(* ===== verification/Init.v ===== *)
(** * The allocated device

    [wlcore_alloc_hw] (main.c): every field cleared, the queues empty, the
    system link taken and the dummy packet built.  The transmit invariant holds
    of it, whatever the state of the device, and stays when interfaces are
    registered and buffers are created. *)

From S2P Require Import Prelude Ieee80211 WlState ChipOps Io Queues LinkQueues.
From S2P Require Import PowerSave TxPath TxAllocFacts TxSched TxInv SchedFacts TxMoves.
From S2P Require Import TxPrep TxWork TxDone TxDoneFacts LinksFacts.

Definition part0 : wlcore_partition := Build_wlcore_partition 0 0.
Definition partition0 : wlcore_partition_set := Build_wlcore_partition_set part0 part0 part0 part0.

(** Before probe: no file loaded, every table empty. *)
Definition wl_boot0 : wl_boot := {|
  fw := [];
  nvs := None;
  nvs_len := 0;
  enable_11a := false;
  fw_ver_str := replicate 32 0;
  fw_ver := replicate 5 0;
  phy_fw_ver_str := replicate 32 0;
  min_fw_ver := replicate 5 0;
  hw_pg_ver := -1;
  event_mask := 0;
  fuse_oui_addr := 0;
  fuse_nic_addr := 0;
  num_mac_addr := 0;
  addresses := replicate 3 (replicate 6 0);
  static_data_priv_len := 0;
  ptable_down := partition0;
  ptable_drpw := partition0;
  ptable_top_prcm_elp_soc := partition0;
  ptable_phy_init := partition0;
  rtable_ecpu_control := 0;
  rtable_chip_id_b := 0;
  rtable_command_mailbox_ptr := 0;
  rtable_event_mailbox_ptr := 0;
  rtable_cmd_mbox_address := 0;
  rtable_interrupt_mask := 0;
  ref_clock := 0;
  tcxo_clock := 0;
  phy_params := [];
  mac80211_registered := false
|}.

(** [h] holds the parameters ([aggr_buf_size], [num_tx_desc]), the configuration
    that the lower driver and the boot fill in afterwards, and the three members
    of it that are assigned here ([hw_ok] says to what). *)
Definition wlcore_alloc_hw (h : wl_hw) : wl1271 := {|
  hw := h;
  state := WLCORE_STATE_OFF;
  plt := false;
  flags := 0;
  curr_part := partition0;
  links_map := set_bit WL12XX_SYSTEM_HLID 0;
  roles_map := 0;
  roc_map := 0;
  rate_policies_map := 0;
  klv_templates_map := 0;
  wlvif_list := [];
  tx_blocks_freed := 0;
  tx_blocks_available := 0;
  tx_allocated_blocks := 0;
  tx_results_count := 0;
  tx_pkts_freed := replicate (Z.to_nat NUM_TX_QUEUES) 0;
  tx_allocated_pkts := replicate (Z.to_nat NUM_TX_QUEUES) 0;
  tx_packets_count := 0;
  time_offset := 0;
  tx_queue_count := replicate (Z.to_nat NUM_TX_QUEUES) 0;
  queue_stop_reasons := replicate (Z.to_nat NUM_TX_QUEUES) 0;
  deferred_rx_queue := [];
  deferred_tx_queue := [];
  tx_frames_map := 0;
  tx_frames := replicate (Z.to_nat WLCORE_MAX_TX_DESCRIPTORS) None;
  tx_frames_cnt := 0;
  rx_counter := 0;
  aggr_buf := replicate (Z.to_nat (aggr_buf_size h)) 0;
  fwlog := [];
  watchdog_recovery := false;
  scan_idle := true;
  noise := 0;
  links := replicate (Z.to_nat WL12XX_MAX_LINKS) link0;
  ap_fw_ps_map := 0;
  ap_ps_map := 0;
  ba_rx_session_count := 0;
  active_sta_count := 0;
  last_wlvif := None;
  tx_watchdog_armed := false;
  elp_work_queued := false;
  sleep_auth := WL1271_PSM_ILLEGAL;
  retry_count := 0;
  excessive_retries := 0;
  aggr_pkts_reason := replicate (Z.to_nat (num_tx_desc h * 2)) aggr_reason0;
  rx_filter_enabled := replicate 5 false;
  sched_vif := None;
  last_fw_rls_idx := 0;
  extra_spare_vif_count := 0;
  ap_count := 0;
  sta_count := 0;
  scan_vif := None;
  scan_req := false;
  scanned_ch := 0;
  scan_failed := false;
  scan_ssid := [];
  roc_vif := None;
  recovery_count := 0;
  wl_band := IEEE80211_BAND_2GHZ;
  wl_channel := 0;
  wl_power_level := WL1271_DEFAULT_POWER_LEVEL;
  wl_channel_type := NL80211_CHAN_NO_HT;
  last_vif_count := 0;
  fw_type := WL12XX_FW_TYPE_NONE;
  have_fw_status := false;
  have_tx_res_if := false;
  have_mem_map := false;
  boot := wl_boot0;
  vifs := ∅;
  skbs := {[dummy_packet h := wl12xx_alloc_dummy_packet]};
  bus := [];
  clock := [];
  log := []
|}.

(** The configurations the drivers probe with: [wlcore_alloc_hw] sets the system
    link, the quirks and the number of aggregation counters. *)
Record hw_ok (h : wl_hw) : Prop := {
  ho_system : system_hlid h = WL12XX_SYSTEM_HLID;
  ho_quirks : quirks h = 0;
  ho_reasons : aggr_pkts_reason_num h = num_tx_desc h * 2;
  ho_tx : 0 <= num_tx_desc h <= WLCORE_MAX_TX_DESCRIPTORS;
  ho_rx : 0 < num_rx_desc h;
  ho_size : 2048 <= aggr_buf_size h <= 65536;
  ho_align : (WL12XX_BUS_BLOCK_SIZE | aggr_buf_size h)
}.

(** A running device, for the examples: [wl12xx_init_fw] sets this state once
    the boot has succeeded. *)
Definition powered_on (wl : wl1271) : wl1271 := wl <| state := WLCORE_STATE_ON |>.

Lemma alloc_link h i : link_at (wlcore_alloc_hw h) i = link0.
Proof.
  unfold link_at, zget. simpl links. split_if; [done|].
  change link0 with (id link0) at 2. generalize (Z.to_nat i). intros n.
  do 12 (destruct n as [|n]; [done|]). by destruct n.
Qed.

Lemma alloc_queue h i q : is_queue q -> link_queue (wlcore_alloc_hw h) i q = [].
Proof.
  intros Hq. unfold link_queue. rewrite alloc_link.
  apply is_queue_cases in Hq as [-> | [-> | [-> | ->]]]; done.
Qed.

Lemma alloc_copies h s : copies s (wlcore_alloc_hw h) = 0.
Proof. reflexivity. Qed.

Lemma alloc_frame h i : frame_at (wlcore_alloc_hw h) i = None.
Proof.
  unfold frame_at, zget. simpl tx_frames. split_if; [done|].
  generalize (Z.to_nat i). intros n. do 32 (destruct n as [|n]; [done|]). by destruct n.
Qed.

Lemma alloc_vifs h : hw_ok h -> vifs_ok (wlcore_alloc_hw h).
Proof.
  intros [Hs _ _ _ _ _ _].
  assert (forall v i, test_bit i (vif_links_map (vif_at (wlcore_alloc_hw h) v)) = false)
    as Hm by (intros v i; apply Z.bits_0).
  split; simpl hw; rewrite ?Hs; try done.
  - intros v Hv. by apply elem_of_nil in Hv.
  - apply NoDup_nil_2.
  - intros v i. by rewrite Hm.
  - intros v i _. by rewrite Hm.
  - split; intros v **; by destruct (elem_of_nil v).
Qed.

Lemma alloc_inv h : hw_ok h -> work_inv (wlcore_alloc_hw h).
Proof.
  intros H. pose proof H as [_ _ _ Ht Hr Hz Ha]. split; [split| | | | | | |]; try done.
  - split; try done.
    + repeat constructor.
    + intros q Hq. apply is_queue_cases in Hq as [-> | [-> | [-> | ->]]]; done.
    + intros i q s Hq. rewrite alloc_queue by done. by intros ?%elem_of_nil.
  - split; [done|]. intros q Hq. apply is_queue_cases in Hq as [-> | [-> | [-> | ->]]]; done.
  - split; try done.
    + intros i Hi. rewrite alloc_frame. unfold test_bit. simpl. by rewrite Z.bits_0.
    + intros i _. apply Z.bits_0.
    + symmetry. apply weight_0.
  - by apply alloc_vifs.
  - intros i q _ Hq _. by apply alloc_queue.
  - unfold frame_fits. simpl hw. rewrite bool_decide_eq_true_2 by done. unfold skb_at. simpl skbs.
    rewrite lookup_total_singleton_eq, lookup_singleton_eq. split_and!; try done.
    assert (skb_len wl12xx_alloc_dummy_packet + TX_DESC_SIZE + WL1271_EXTRA_SPACE_TKIP <= 2048)
      by (by vm_compute). lia.
  - intros i q s _ Hq. rewrite alloc_queue by done. by intros ?%elem_of_nil.
  - simpl. unfold zlen. rewrite length_replicate. lia.
  - simpl. lia.
  - intros id skb Hf. exfalso. revert Hf. by rewrite alloc_frame.
Qed.

(** The invariant does not depend on the state of the device. *)
Lemma work_inv_state s wl : work_inv wl -> work_inv (wl <| state := s |>).
Proof.
  intros [[I1 I2 I3 I4 I5 I6] H2 H3 H4 H6 H7 H8 H9]. split; [split|..]; try done.
  - by apply (counts_off_frame _ wl).
  - by apply (queues_ok_frame wl).
  - by apply (ids_ok_frame wl).
  - by apply (vifs_ok_frame wl); try apply (vo_last _ I4).
Qed.

(** ** Registering an interface, creating a buffer *)

(** [list_add(&wlvif->list, &wl->wlvif_list)] of a fresh interface. *)
Definition register (v : nat) (w : wl12xx_vif) (wl : wl1271) : wl1271 :=
  wl <| vifs ::= <[v := w]> |> <| wlvif_list ::= cons v |>.

Lemma vif_at_register v w wl x :
  vif_at (register v w wl) x = if decide (v = x) then w else vif_at wl x.
Proof.
  unfold vif_at, register. simpl. case_decide as E.
  - subst x. by rewrite lookup_total_insert_eq.
  - by rewrite lookup_total_insert_ne.
Qed.

Lemma register_vifs v w wl : vifs_ok wl -> v ∉ wlvif_list wl -> vif_own w = (0, 0, (true, bss_type w)) ->
  vifs_ok (register v w wl).
Proof.
  intros [V1 V2 V3 V4 V5 V6 V7 V8 V9 V10] Hn E.
  assert (vif_links_map w = 0) as E1 by exact (f_equal (fst ∘ fst) E).
  assert (ap_sta_hlid_map w = 0) as E2 by exact (f_equal (snd ∘ fst) E).
  clear E.
  assert (forall x i, test_bit i (vif_links_map (vif_at (register v w wl) x)) = true ->
            x <> v /\ test_bit i (vif_links_map (vif_at wl x)) = true) as Hm.
  { intros x i. rewrite vif_at_register. case_decide; [|done]. rewrite E1. unfold test_bit. by rewrite Z.bits_0. }
  assert (forall x, x ∈ wlvif_list (register v w wl) -> x <> v -> x ∈ wlvif_list wl) as Hl.
  { intros x Hx Hne. simpl in Hx. by apply elem_of_cons in Hx as [?|?]. }
  split; try done.
  - intros x Hx. simpl. apply elem_of_cons in Hx as [->|Hx]; [by rewrite lookup_insert_eq|].
    apply lookup_insert_is_Some'. right. by apply V2.
  - by apply NoDup_cons.
  - intros x Hx. simpl. apply elem_of_cons. right. by apply V4.
  - intros x i [_ Hb]%Hm. by eapply V5.
  - intros x i Lx [Nx Hb]%Hm. eapply V6; [|done]. by apply Hl.
  - destruct V8 as [D S A P]. split.
    + intros x y i Lx Ly [Nx Hx]%Hm [Ny Hy]%Hm. eapply D; [..|done|done]; by apply Hl.
    + intros x Lx. destruct (test_bit _ (vif_links_map (vif_at (register v w wl) x))) eqn:Eb; [|done].
      apply Hm in Eb as [Nx Eb]. simpl in Eb. rewrite S in Eb; [done | by apply Hl].
    + intros x i Lx. rewrite vif_at_register. case_decide as Ex.
      * rewrite E2. unfold test_bit. by rewrite Z.bits_0.
      * apply A, Hl; [done | by apply not_eq_sym].
    + intros x i Lx. rewrite vif_at_register. case_decide as Ex.
      * rewrite E2. unfold test_bit. by rewrite Z.bits_0.
      * apply P, Hl; [done | by apply not_eq_sym].
  - simpl. rewrite V9. unfold stations. simpl wlvif_list. csimpl.
    rewrite <- (Z.add_0_l (zsum _)) at 1. f_equal.
    + rewrite vif_at_register, decide_True by done. by rewrite E2, weight_0.
    + f_equal. apply list_fmap_ext. intros i x Hx. simpl.
      rewrite vif_at_register, decide_False; [done|]. intros <-. apply Hn. by eapply list_elem_of_lookup_2.
Qed.

Lemma register_inv v w wl : work_inv wl -> v ∉ wlvif_list wl -> vif_own w = (0, 0, (true, bss_type w)) ->
  work_inv (register v w wl).
Proof.
  intros [[I1 I2 I3 I4 I5 I6] H2 H3 H4 H6 H7 H8 H9] Hv E.
  split; [split|..]; try done.
  - by apply (counts_off_frame _ wl).
  - by apply (queues_ok_frame wl).
  - by apply (ids_ok_frame wl).
  - by apply register_vifs.
Qed.

Lemma queued_is_link wl h q s : zlen (links wl) = WL12XX_MAX_LINKS -> is_queue q ->
  s ∈ link_queue wl h q -> is_link h.
Proof.
  intros Hl Hq Hs. unfold link_queue, link_at, zget in Hs. unfold is_link, zlen in *.
  destruct (h <? 0) eqn:E; bool_to_prop.
  - exfalso. revert Hs. apply is_queue_cases in Hq as [-> | [-> | [-> | ->]]]; by intros ?%elem_of_nil.
  - split; [done|]. destruct (Z.lt_ge_cases h WL12XX_MAX_LINKS) as [|Hge]; [done|].
    exfalso. rewrite (nth_overflow (links wl)) in Hs by lia. revert Hs.
    apply is_queue_cases in Hq as [-> | [-> | [-> | ->]]]; by intros ?%elem_of_nil.
Qed.

(** A buffer that no queue holds yet. *)
Definition create_skb (s : nat) (b : sk_buff) (wl : wl1271) : wl1271 := wl <| skbs ::= <[s := b]> |>.

Lemma skb_at_create s b wl x : skb_at (create_skb s b wl) x = if decide (s = x) then b else skb_at wl x.
Proof.
  unfold skb_at, create_skb. simpl. case_decide as E.
  - subst x. by rewrite lookup_total_insert_eq.
  - by rewrite lookup_total_insert_ne.
Qed.

Lemma create_skb_inv s b wl : work_inv wl -> copies s wl = 0 -> s <> dummy_packet (hw wl) ->
  work_inv (create_skb s b wl).
Proof.
  intros W C0 Hnd. pose proof W as [[I1 I2 I3 I4 I5 I6] H2 H3 H4 H6 H7 H8 H9].
  assert (forall x, x <> s -> payload_at wl (create_skb s b wl) x) as Hp.
  { intros x Hx. split.
    - simpl. by rewrite lookup_insert_ne.
    - exists (skb_cb (skb_at wl x)). rewrite skb_at_create, decide_False by done.
      split; [by destruct (skb_at wl x) | done]. }
  assert (forall h q x, is_link h -> is_queue q -> x ∈ link_queue wl h q -> x <> s) as Hq.
  { intros h q x Hh Hq Hx ->. pose proof (queued_copies wl h q s I1 Hh Hq Hx). lia. }
  assert (forall id x, frame_at wl id = Some x -> x <> s) as Hf.
  { intros id x Hx ->. pose proof (in_firmware_copies wl id s Hx). lia. }
  assert (forall x, x <> s -> skb_at (create_skb s b wl) x = skb_at wl x) as Hs
    by (intros x Hx; by rewrite skb_at_create, decide_False).
  split; [split| | | | | | |]; try done.
  - destruct I1 as [L1 L2 L3 L4 L5]. split; try done.
    + intros q Hqq. rewrite L4 by done. unfold queued, dummy_load, ac_of.
      simpl hw. rewrite Hs by done. done.
    + intros h q x Hqq Hx. destruct (L5 h q x Hqq Hx) as [P1 P2]. split; [|done].
      unfold ac_of. rewrite Hs; [exact P1|].
      apply (Hq h q); [by eapply queued_is_link | done | exact Hx].
  - by apply (queues_ok_frame wl).
  - by apply (ids_ok_frame wl).
  - by apply (vifs_ok_frame wl); try apply (vo_last _ I4).
  - by apply (fits_frame wl); [|apply Hp|].
  - intros h q x Hh Hqq Hx. apply (fits_frame wl); [done | apply Hp; by eapply Hq | by eapply H4].
  - intros id x Hx Hxd. rewrite Hs by (by eapply Hf). by apply (H9 id).
Qed.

------

### TASK TO CARRY OUT
Above this instruction are the records; retype exactly the lines from the one containing "Lemma work_inv_state s" up to and including the one containing "Lemma vif_at_register v".

### EXERCISE OUTPUT
Lemma work_inv_state s wl : work_inv wl -> work_inv (wl <| state := s |>).
Proof.
  intros [[I1 I2 I3 I4 I5 I6] H2 H3 H4 H6 H7 H8 H9]. split; [split|..]; try done.
  - by apply (counts_off_frame _ wl).
  - by apply (queues_ok_frame wl).
  - by apply (ids_ok_frame wl).
  - by apply (vifs_ok_frame wl); try apply (vo_last _ I4).
Qed.

(** ** Registering an interface, creating a buffer *)

(** [list_add(&wlvif->list, &wl->wlvif_list)] of a fresh interface. *)
Definition register (v : nat) (w : wl12xx_vif) (wl : wl1271) : wl1271 :=
  wl <| vifs ::= <[v := w]> |> <| wlvif_list ::= cons v |>.

Lemma vif_at_register v w wl x :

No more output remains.